[[ Data extracts open ]]

(* ===== verification/ShellLex.v ===== *)
(** The lexical analyser of the shell against the grammar of command lines:
    [lexes] says which tokens a line consists of, and lexan finds them. *)

From S2P Require Import Prelude Types CString Shell.

(** * The grammar *)

(** A token: its type and its characters (without the quotes). *)
Abbreviation token := (Z * list Z)%type.

Definition words (w : list Z) : Prop := Forall (λ c, is_word c = true) w.

(** A token that is not quoted is followed by a blank, an ampersand or nothing. *)
Definition word_end (rest : list Z) : Prop :=
  ∀ c r, rest = c :: r → is_blank c = true ∨ c = SH_AMPER.

Inductive lexes : list Z → list token → Prop :=
  | lexes_end b : blanks b → lexes b []
  | lexes_op b c t rest toks :
      blanks b → op_type c = Some t → lexes rest toks → lexes (b ++ c :: rest) ((t, [c]) :: toks)
  | lexes_quoted b q str rest toks :
      blanks b → is_quote q = true → q ∉ str → lexes rest toks →
      lexes (b ++ q :: str ++ q :: rest) ((SH_TOK_OTHER, str) :: toks)
  | lexes_word b c w rest toks :
      blanks b → words (c :: w) → word_end rest → lexes rest toks →
      lexes (b ++ c :: w ++ rest) ((SH_TOK_OTHER, c :: w) :: toks).

(** The characters of a line: no newline, no null. *)
Definition line_chars (cs : list Z) : Prop := Forall (λ c, is_end c = false) cs.

(** The token buffer: the tokens one after the other, each with a null. *)
Definition tokdata (toks : list token) : list Z := concat ((λ t, t.2 ++ [0]) <$> toks).

(** ** Splitting a line *)

(** The characters that must not follow a token directly. *)
Definition bad_follow (c : Z) : bool :=
  is_quote c || bool_decide (c = SH_LESS) || bool_decide (c = SH_GREATER).

(** A character is one of the nine special ones, or belongs to a word. *)
Lemma char_cases c :
  (c = 10 ∨ c = 0 ∨ c = 60 ∨ c = 62 ∨ c = 32 ∨ c = 9 ∨ c = 38 ∨ c = 39 ∨ c = 34) ∨
  (is_word c = true ∧ is_blank c = false ∧ is_quote c = false ∧ is_end c = false ∧ op_type c = None ∧
   bad_follow c = false ∧ c ≠ SH_AMPER ∧ c ≠ 32 ∧ c ≠ 9).
Proof.
  destruct (decide (c = 10 ∨ c = 0 ∨ c = 60 ∨ c = 62 ∨ c = 32 ∨ c = 9 ∨ c = 38 ∨ c = 39 ∨ c = 34)) as [H|H];
    [by left|right].
  unfold is_word, is_blank, bad_follow, is_quote, is_end, op_type, SH_NEWLINE, SH_AMPER, SH_BLANK, SH_TAB,
    SH_SQUOTE, SH_DQUOTE, SH_LESS, SH_GREATER.
  rewrite !(bool_decide_eq_false_2 (c = _)), !(bool_decide_eq_true_2 (c ≠ _)) by lia.
  split_and!; (done || lia).
Qed.

Ltac char_tac c :=
  destruct (char_cases c) as [[->|[->|[->|[->|[->|[->|[->|[->| ->]]]]]]]]|(?&?&?&?&?&?&?&?&?)];
  try done; try (by vm_compute); try congruence; auto.

(** The kinds of characters exclude one another. *)
Lemma word_kind c : is_word c = true → op_type c = None ∧ is_quote c = false ∧ is_blank c = false.
Proof. intros H. split_and!; char_tac c. Qed.
Lemma quote_kind c : is_quote c = true → op_type c = None ∧ is_word c = false ∧ is_blank c = false.
Proof. intros H. split_and!; char_tac c. Qed.
Lemma op_kind c t : op_type c = Some t → is_quote c = false ∧ is_word c = false ∧ is_blank c = false.
Proof. intros H. split_and!; char_tac c. Qed.
Lemma end_kind c : is_end c = true → is_quote c = false ∧ is_word c = false ∧ op_type c = None.
Proof. intros H. split_and!; char_tac c. Qed.
Lemma other_kind c : is_end c = false → is_blank c = false → op_type c = None → is_quote c = false → is_word c = true.
Proof. intros H1 H2 H3 H4. char_tac c. Qed.

Lemma follow_good c :
  is_word c = false → is_end c = false → bad_follow c = false → is_blank c = true ∨ c = SH_AMPER.
Proof. intros H1 H2 H3. char_tac c. Qed.
Lemma follow_bad c : bad_follow c = true → is_blank c = false ∧ c ≠ SH_AMPER.
Proof. intros H. split; char_tac c. Qed.
Lemma is_blank_end c : is_end c = true → is_blank c = false.
Proof. intros H. char_tac c. Qed.
Lemma end_follow c : is_end c = true → bad_follow c = false.
Proof. intros H. char_tac c. Qed.

Lemma is_blank_true c : is_blank c = true ↔ c = 32 ∨ c = 9.
Proof. split; [|by intros [-> | ->]]. intros H. char_tac c. Qed.

Lemma split_span (f : Z → bool) cs :
  ∃ b r, cs = b ++ r ∧ Forall (λ c, f c = true) b ∧ ∀ c r', r = c :: r' → f c = false.
Proof.
  induction cs as [|c cs (b & r & -> & Hb & Hr)]; [by exists [], []|].
  destruct (f c) eqn:Hc.
  - exists (c :: b), r. split_and!; [done|by constructor|done].
  - exists [], (c :: b ++ r). split_and!; [done|constructor|]. by intros ? ? [= <- <-].
Qed.

Lemma span_unique (f : Z → bool) b b' r r' :
  Forall (λ c, f c = true) b → Forall (λ c, f c = true) b' →
  (∀ c q, r = c :: q → f c = false) →
  (∀ c q, r' = c :: q → f c = false) →
  b ++ r = b' ++ r' → b = b' ∧ r = r'.
Proof.
  revert b'. induction b as [|c b IH]; intros [|c' b'] Hb Hb' Hr Hr' E; cbn in *.
  - done.
  - apply Forall_cons in Hb' as [? _]. by rewrite (Hr c' _ E) in *.
  - apply Forall_cons in Hb as [? _]. by rewrite (Hr' c _ (eq_sym E)) in *.
  - injection E as -> E. apply Forall_cons in Hb as [_ ?]. apply Forall_cons in Hb' as [_ ?].
    by destruct (IH b') as [-> ->].
Qed.

Lemma blanks_bool b : blanks b ↔ Forall (λ c, is_blank c = true) b.
Proof. unfold blanks. apply Forall_iff. intros c. by rewrite is_blank_true. Qed.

[[ Data extracts closed ]]

> [Task] Your answer should hold exactly the lines from the one containing "Proof. split; [|by" to the last line of the data, both included, and no others.

> [Response for this exercise]
Proof. split; [|by intros [-> | ->]]. intros H. char_tac c. Qed.

Lemma split_span (f : Z → bool) cs :
  ∃ b r, cs = b ++ r ∧ Forall (λ c, f c = true) b ∧ ∀ c r', r = c :: r' → f c = false.
Proof.
  induction cs as [|c cs (b & r & -> & Hb & Hr)]; [by exists [], []|].
  destruct (f c) eqn:Hc.
  - exists (c :: b), r. split_and!; [done|by constructor|done].
  - exists [], (c :: b ++ r). split_and!; [done|constructor|]. by intros ? ? [= <- <-].
Qed.

Lemma span_unique (f : Z → bool) b b' r r' :
  Forall (λ c, f c = true) b → Forall (λ c, f c = true) b' →
  (∀ c q, r = c :: q → f c = false) →
  (∀ c q, r' = c :: q → f c = false) →
  b ++ r = b' ++ r' → b = b' ∧ r = r'.
Proof.
  revert b'. induction b as [|c b IH]; intros [|c' b'] Hb Hb' Hr Hr' E; cbn in *.
  - done.
  - apply Forall_cons in Hb' as [? _]. by rewrite (Hr c' _ E) in *.
  - apply Forall_cons in Hb as [? _]. by rewrite (Hr' c _ (eq_sym E)) in *.
  - injection E as -> E. apply Forall_cons in Hb as [_ ?]. apply Forall_cons in Hb' as [_ ?].
    by destruct (IH b') as [-> ->].
Qed.

Lemma blanks_bool b : blanks b ↔ Forall (λ c, is_blank c = true) b.
Proof. unfold blanks. apply Forall_iff. intros c. by rewrite is_blank_true. Qed.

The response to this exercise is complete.